### The task
Among the lines of data below, reproduce only those from the one with "else Some o" through the one with "Ok (Address oldest)", exactly as they stand, both ends included.

### Data section
▽
(* ===== verification/Rotation.v ===== *)
(** Endpoint rotation and transport selection: internal/transport/rotation.go and
    selector.go.  [EndpointPool] chooses among the addresses of a server by
    turns and rests the ones that fail; [HostMemoryCache] remembers hosts on
    which QUIC failed, and [TransportSelector] falls back to TCP.  The clock is
    an argument of the calls that read it. *)

From Stdlib Require Import ZArith Lia Strings.Byte.
From stdpp Require Import base numbers list gmap.
From S2P Require Import Prelude GoStrings GoNet NetAddr GoTime.

Local Open Scope Z_scope.
Local Open Scope go_scope.

(** * The pool *)

Record Endpoint : Type := mkEndpoint {
  Address : bytes;
  ConsecutiveFails : Z;
  TotalSuccesses : Z;
  TotalFails : Z;
  LastFailTime : Time;
  LastRTT : Z;
  Healthy : bool;
}.

Record EndpointPool : Type := mkPool {
  endpoints : list Endpoint;
  currentIndex : Z;
  failThreshold : Z;
  cooldownPeriod : Z;
}.

Definition ErrNoAvailableEndpoints : error := Errorf "rotation: no available endpoints" [].

Definition new_endpoint (addr : bytes) : Endpoint := mkEndpoint addr 0 0 0 zeroTime 0 true.

Definition NewEndpointPool (addrs : list bytes) (failThreshold cooldown : Z) : EndpointPool :=
  mkPool (map new_endpoint (List.filter (fun a => negb (is_empty a)) addrs)) 0
    (if failThreshold <=? 0 then 3 else failThreshold)
    (if cooldown <=? 0 then 60 * Second else cooldown).

Definition AddEndpoint (addr : bytes) (p : EndpointPool) : EndpointPool :=
  if is_empty addr then p else
  if existsb (fun ep => bool_decide (Address ep = addr)) (endpoints p) then p else
  mkPool (endpoints p ++ [new_endpoint addr]) (currentIndex p) (failThreshold p) (cooldownPeriod p).

Definition set_healthy (h : bool) (ep : Endpoint) : Endpoint :=
  mkEndpoint (Address ep) (ConsecutiveFails ep) (TotalSuccesses ep) (TotalFails ep) (LastFailTime ep) (LastRTT ep) h.

Definition cooled (p : EndpointPool) (now : Time) (ep : Endpoint) : bool :=
  cooldownPeriod p <? Sub now (LastFailTime ep).

(** The first pass of [SelectNext], from its round [i] on, [k] rounds left.  The
    indices are not negative, so Go's remainder is [Z.rem]. *)
Fixpoint select_loop (k : nat) (i : Z) (now : Time) (p : EndpointPool) : res (option (EndpointPool * bytes)) :=
  match k with
  | O => Ok None
  | S k =>
      let n := len (endpoints p) in
      let idx := Z.rem (currentIndex p + i) n in
      match endpoints p !! Z.to_nat idx with
      | None => Panic
      | Some ep =>
          if negb (Healthy ep) && cooled p now ep then
            Ok (Some (mkPool (<[Z.to_nat idx := set_healthy true ep]> (endpoints p)) (Z.rem (idx + 1) n)
                        (failThreshold p) (cooldownPeriod p), Address ep))
          else if Healthy ep then
            Ok (Some (mkPool (endpoints p) (Z.rem (idx + 1) n) (failThreshold p) (cooldownPeriod p), Address ep))
          else select_loop k (i + 1) now p
      end
  end.

(** The endpoint that failed first among the ones seen. *)
Definition earlier (oldest : option Endpoint) (ep : Endpoint) : option Endpoint :=
  match oldest with
  | None => Some ep
  | Some o => if Before (LastFailTime ep) (LastFailTime o) then Some ep else Some o
  end.

Definition SelectNext (now : Time) (p : EndpointPool) : EndpointPool * res bytes :=
  match endpoints p with
  | [] => (p, Err ErrNoAvailableEndpoints)
  | _ =>
      match select_loop (length (endpoints p)) 0 now p with
      | Ok (Some (p', addr)) => (p', Ok addr)
      | Ok None =>
          (p, match foldl earlier None (endpoints p) with
              | Some oldest => Ok (Address oldest)
              | None => Err ErrNoAvailableEndpoints
              end)
      | Err e => (p, Err e)
      | Panic => (p, Panic)
      end
  end.

Definition record_endpoint (threshold : Z) (success : bool) (rtt : Z) (now : Time) (ep : Endpoint) : Endpoint :=
  if success then
    mkEndpoint (Address ep) 0 (wrapS 64 (TotalSuccesses ep + 1)) (TotalFails ep) (LastFailTime ep)
      (if 0 <? rtt then rtt else LastRTT ep) true
  else
    let fails := wrapS 64 (ConsecutiveFails ep + 1) in
    mkEndpoint (Address ep) fails (TotalSuccesses ep) (wrapS 64 (TotalFails ep + 1)) now (LastRTT ep)
      (if threshold <=? fails then false else Healthy ep).

(** The first endpoint with the address is updated. *)
Fixpoint update_first (addr : bytes) (f : Endpoint -> Endpoint) (l : list Endpoint) : list Endpoint :=
  match l with
  | [] => []
  | ep :: l => if bool_decide (Address ep = addr) then f ep :: l else ep :: update_first addr f l
  end.

Definition RecordResult (addr : bytes) (success : bool) (rtt : Z) (now : Time) (p : EndpointPool) : EndpointPool :=
  mkPool (update_first addr (record_endpoint (failThreshold p) success rtt now) (endpoints p))
    (currentIndex p) (failThreshold p) (cooldownPeriod p).

Definition HealthyCount (now : Time) (p : EndpointPool) : Z :=
  len (List.filter (fun ep => Healthy ep || cooled p now ep) (endpoints p)).

Definition Endpoints (p : EndpointPool) : list Endpoint := endpoints p.

(** * Selection *)

Definition DefaultQUICFallbackTimeout : Z := 1500 * Millisecond.
Definition DefaultHostCooldown : Z := 300 * Second.
Definition MaxConsecutiveFails : Z := 2.

Definition TransportTypeTCP : bytes := bs "tcp".
Definition TransportTypeQUIC : bytes := bs "quic".
Definition TransportTypeAuto : bytes := bs "auto".

Record HostStatus : Type := mkHostStatus { hs_LastFailTime : Time; hs_ConsecutiveFails : Z; hs_Preferred : bytes }.

Record HostMemoryCache : Type := mkHostCache { hosts : gmap bytes HostStatus; hc_cooldown : Z }.

Definition NewHostMemoryCache (cooldown : Z) : HostMemoryCache :=
  mkHostCache ∅ (if cooldown <=? 0 then DefaultHostCooldown else cooldown).

(** The host part that [url.Parse] finds, [None] on an error. *)
Class GoURL := { url_Host : bytes -> option bytes }.

Section Selector.
Context `{GoURL}.

Definition extractHost (rawAddr : bytes) : bytes :=
  let target :=
    if Contains rawAddr (bs "://") then
      match url_Host rawAddr with
      | Some h => if negb (is_empty h) then h else rawAddr
      | None => rawAddr
      end
    else rawAddr in
  match SplitHostPort target with Ok (host, _) => host | _ => target end.

(** [time.Since(t)] is the difference to a reading of the clock. *)
Definition ShouldTryQUIC (rawAddr : bytes) (now : Time) (c : HostMemoryCache) : bool :=
  match hosts c !! extractHost rawAddr with
  | None => true
  | Some status =>
      if MaxConsecutiveFails <=? hs_ConsecutiveFails status
      then negb (Sub now (hs_LastFailTime status) <? hc_cooldown c)
      else true
  end.
(* ===== verification/Connect.v ===== *)
(** What follows an admitted CONNECT: the routing decision, the direct and the
    tunnelled exits, the sniffing of the server name behind a buffered reader and
    the copy loop that relays (internal/app/local_socks5.go, route.go,
    front_proxy.go and client.go).  A connection is what will arrive on it, piece
    by piece and with its failures, and a writer. *)

From Stdlib Require Import ZArith Lia Strings.Byte.
From stdpp Require Import base numbers list gmap.
From S2P Require Import Prelude GoStrings GoNet NetAddr GoTime Wire CipherStream Policy GeoData RouteRules RouteEngine Sniff Socks5 StreamOpen.

Local Open Scope Z_scope.
Local Open Scope go_scope.

(** * Connections *)

(** What the next [Read] of a connection meets: bytes of one segment, or an
    error such as an expired deadline.  After the last one there is [io.EOF]. *)
Inductive arrival : Type :=
  | Data (b : bytes)
  | Fail (e : error).

Definition conn_Read (n : nat) (src : list arrival) : list arrival * res bytes :=
  match src with
  | [] => ([], Err EOF)
  | Fail e :: src => (src, Err e)
  | Data b :: src => if (length b <=? n)%nat then (src, Ok b) else (Data (drop n b) :: src, Ok (take n b))
  end.

(** [bufio.Reader] with the default buffer: the bytes read and not yet consumed
    ([buf[r:w]]) and the error to be reported. *)
Record bufioReader : Type := mkReader { br_buf : bytes; br_err : option error }.
Lemma parse_target packet t d : parseSOCKS5UDPPacket packet = Ok (t, d) -> t <> [].
Proof.
  unfold parseSOCKS5UDPPacket. intros ([t' off] & Hf & H)%res_bind_ok. apply res_bind_ok in H as (data & _ & [= <- <-]).
  unfold parseSOCKS5UDPFrameAddr in Hf. destruct (_ <? _); [done|].
  do 3 apply res_bind_ok in Hf as (? & _ & Hf). destruct (_ || _); [done|]. apply res_bind_ok in Hf as (? & _ & Hf).
  apply res_bind_ok in Hf as ([h o] & _ & Hf). destruct (_ <? _); [done|]. do 2 apply res_bind_ok in Hf as (? & _ & Hf).
  destruct (_ =? _); [done|]. apply res_bind_ok in Hf as (? & _ & [= <- _]). apply JoinHostPort_nonempty.
Qed.

Lemma accept_packet_inv ipS ports packet t d :
  accept_packet ipS ports packet = Ok (Some (t, d)) -> parseSOCKS5UDPPacket packet = Ok (t, d).
Proof. unfold accept_packet. intros H. repeat (case_match; simplify_eq/=; try done). Qed.

(** A datagram goes to its target, or a DNS query to one of the two resolvers. *)
Definition redirected (t0 t : bytes) : Prop :=
  t = t0 \/ (exists h, SplitHostPort t0 = Ok (h, port53)) /\ (t = JoinHostPort tunnelDNSHost port53 \/ t = JoinHostPort directDNSHost port53).

Lemma route_datagram_target t0 d now rt rt' t direct :
  route_datagram t0 d now rt = (rt', Ok (t, direct)) -> redirected t0 t.
Proof.
  unfold route_datagram. destruct (rewrite_dns t0 d rt) as [rt1 r] eqn:Er. intros H.
  destruct r as [[t1 h1]| |]; [|done|done]. destruct (resolveHostForRoute h1 now rt1) as [rh ri].
  destruct (decideForTarget rh ri rt1) as [rt2 dec]. injection H as _ H. apply res_bind_ok in H as (dd & _ & [= <- _]).
  unfold rewrite_dns in Er. unfold redirected. destruct (SplitHostPort t0) as [[h p]| |]; try (injection Er as _ <- _; by left).
  destruct (bool_decide (p = port53)) eqn:Ep; cbn [andb] in Er; [|injection Er as _ <- _; by left].
  apply bool_decide_eq_true in Ep as ->.
  repeat (case_match; simplify_eq/=; eauto 6).
  all: apply res_bind_ok in H3 as ([] & _ & [= <- _]); eauto 6.
Qed.

Lemma redirected_nonempty t0 t : t0 <> [] -> redirected t0 t -> t <> [].
Proof. intros H [-> |[_ [-> | ->]]]; [done|apply JoinHostPort_nonempty..]. Qed.

(** At most one stream is opened, for the target the association is bound to, and
    only datagrams to that target are written to it. *)
Definition tunnel_loop (l : loop_state) (a : UDPAssociation) (os : list (nat * bytes)) : Prop :=
  match l with
  | LRoute t _ | LSend t _ => t <> []
  | LOpening t _ => t <> [] /\ receiving a = true /\ a_target a = t /\ os = []
  | LOpened s _ t _ => t <> [] /\ receiving a = true /\ a_target a = t /\ os = [(s, t)]
  | LWrite stream start t _ =>
      receiving a = true /\ t <> [] /\ (start = true -> t = a_target a) /\ (forall s, stream = Some s -> os = [(s, a_target a)])
  | _ => True
  end.

Record tunnel_inv (w : world) : Prop := mkTunnelInv {
  ti_fresh : receiving (w_assoc w) = false -> opens (w_trace w) = [];
  ti_loop : tunnel_loop (w_loop w) (w_assoc w) (opens (w_trace w));
  ti_opens : opens (w_trace w) = [] \/ exists s, opens (w_trace w) = [(s, a_target (w_assoc w))];
  ti_stream : forall s, a_stream (w_assoc w) = Some s -> opens (w_trace w) = [(s, a_target (w_assoc w))];
  ti_writes : forall s t d, TunnelWrite s t d ∈ w_trace w -> opens (w_trace w) = [(s, a_target (w_assoc w))] /\ t = a_target (w_assoc w);
}.

(** What no part of [Close] changes. *)
Definition close_frame (w w' : world) : Prop :=
  w_trace w' = w_trace w /\ w_rt w' = w_rt w /\ receiving (w_assoc w') = receiving (w_assoc w) /\
  a_target (w_assoc w') = a_target (w_assoc w) /\ (forall s, a_stream (w_assoc w') = Some s -> a_stream (w_assoc w) = Some s).

Lemma close_begin_frame w : close_frame w (close_begin w) /\ w_loop (close_begin w) = w_loop w.
Proof. unfold close_begin. by destruct (closed (w_assoc w)). Qed.

Lemma close_next_frame w : close_frame w (close_next w) /\ w_loop (close_next w) = w_loop w.
Proof. unfold close_next. by destruct (w_closing w). Qed.

Lemma loop_close_frame w : close_frame w (loop_close w) /\ (w_loop (loop_close w) = LIdle \/ w_loop (loop_close w) = LClosing).
Proof.
  unfold loop_close. destruct (closed (w_assoc w)); [by split; [|left]|]. split; [apply (close_begin_frame w)|by right].
Qed.

Lemma tunnel_inv_frame w w' :
  close_frame w w' -> w_loop w' = w_loop w \/ w_loop w' = LIdle \/ w_loop w' = LClosing -> tunnel_inv w -> tunnel_inv w'.
Proof.
  intros (E2 & _ & E3 & E4 & E5) El [H1 H2 H3 H4 H5]. constructor; rewrite ?E2, ?E3, ?E4; try done.
  - destruct El as [->|[-> | ->]]; [|done..]. destruct (w_loop w); cbn in *; rewrite ?E3, ?E4; done.
  - intros s Hs%E5. auto.
Qed.

Lemma tunnel_inv_loop_close w : tunnel_inv w -> tunnel_inv (loop_close w).
Proof. destruct (loop_close_frame w) as [Hf Hl]. apply (tunnel_inv_frame _ _ Hf). tauto. Qed.

Lemma tunnel_inv_begin w : tunnel_inv w -> tunnel_inv (close_begin w).
Proof. destruct (close_begin_frame w) as [Hf Hl]. apply (tunnel_inv_frame _ _ Hf). tauto. Qed.

Lemma tunnel_inv_next w : tunnel_inv w -> tunnel_inv (close_next w).
Proof. destruct (close_next_frame w) as [Hf Hl]. apply (tunnel_inv_frame _ _ Hf). tauto. Qed.

(** A step that leaves the opened streams, their writes and the binding alone. *)
Lemma tunnel_inv_same w w' :
  tunnel_inv w ->
  opens (w_trace w') = opens (w_trace w) ->
  (forall s t d, TunnelWrite s t d ∈ w_trace w' -> TunnelWrite s t d ∈ w_trace w) ->
  receiving (w_assoc w') = receiving (w_assoc w) -> a_target (w_assoc w') = a_target (w_assoc w) ->
  a_stream (w_assoc w') = a_stream (w_assoc w) ->
  tunnel_loop (w_loop w') (w_assoc w) (opens (w_trace w)) -> tunnel_inv w'.
Proof.
  intros [H1 H2 H3 H4 H5] E1 Ew E2 E3 E4 Hl. constructor; rewrite ?E1, ?E2, ?E3, ?E4; try done.
  - destruct (w_loop w'); cbn in *; rewrite ?E2, ?E3; done.
  - intros s t d Hw. by apply (H5 s t d), Ew.
Qed.

Lemma tunnel_inv_idle w : tunnel_inv w -> tunnel_inv (goto LIdle w).
Proof. intros Hi. by apply (tunnel_inv_same w). Qed.

Lemma tunnel_inv_readers sr dr w : tunnel_inv w -> tunnel_inv (set_readers sr dr w).
Proof. intros Hi. apply (tunnel_inv_same w); try done. apply Hi. Qed.

Lemma tunnel_inv_write s start t d w :
  tunnel_inv w -> w_loop w = LWrite (Some s) start t d ->
  negb start && negb (is_empty t) && negb (bool_decide (t = a_target (w_assoc w))) = false ->
  tunnel_inv (emit (TunnelWrite s t d) w).
Proof.
  intros [H1 H2 H3 H4 H5] Hl Hc. pose proof H2 as Hw. rewrite Hl in Hw. destruct Hw as (Hr & Hne & Hs & Ho). specialize (Ho s eq_refl).
  assert (t = a_target (w_assoc w)) as Ht.
  { destruct start; [by apply Hs|]. destruct t; [done|]. cbn in Hc. by apply negb_false_iff, bool_decide_eq_true in Hc. }
  assert (opens (w_trace w ++ [TunnelWrite s t d]) = opens (w_trace w)) as E by (rewrite opens_app; apply app_nil_r).
  constructor; cbn; rewrite ?E; try done.
  intros s' t' d'. rewrite elem_of_app, list_elem_of_singleton. intros [Hin|[= -> -> _]]; [by apply (H5 s' t' d')|done].
Qed.

(** Steps that [tunnel_inv_same] covers. *)
Ltac tunnel_same Hi :=
  first
    [ done
    | eapply tunnel_inv_same;
      [ exact Hi
      | cbn; rewrite ?opens_app; cbn; rewrite ?app_nil_r; done
      | cbn; intros ? ? ?; rewrite ?elem_of_app, ?list_elem_of_singleton; try done; intros [?|?]; done
      | done | done | done
      | cbn; try done ] ].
△
### Solution below
  | Some o => if Before (LastFailTime ep) (LastFailTime o) then Some ep else Some o
  end.

Definition SelectNext (now : Time) (p : EndpointPool) : EndpointPool * res bytes :=
  match endpoints p with
  | [] => (p, Err ErrNoAvailableEndpoints)
  | _ =>
      match select_loop (length (endpoints p)) 0 now p with
      | Ok (Some (p', addr)) => (p', Ok addr)
      | Ok None =>
          (p, match foldl earlier None (endpoints p) with
              | Some oldest => Ok (Address oldest)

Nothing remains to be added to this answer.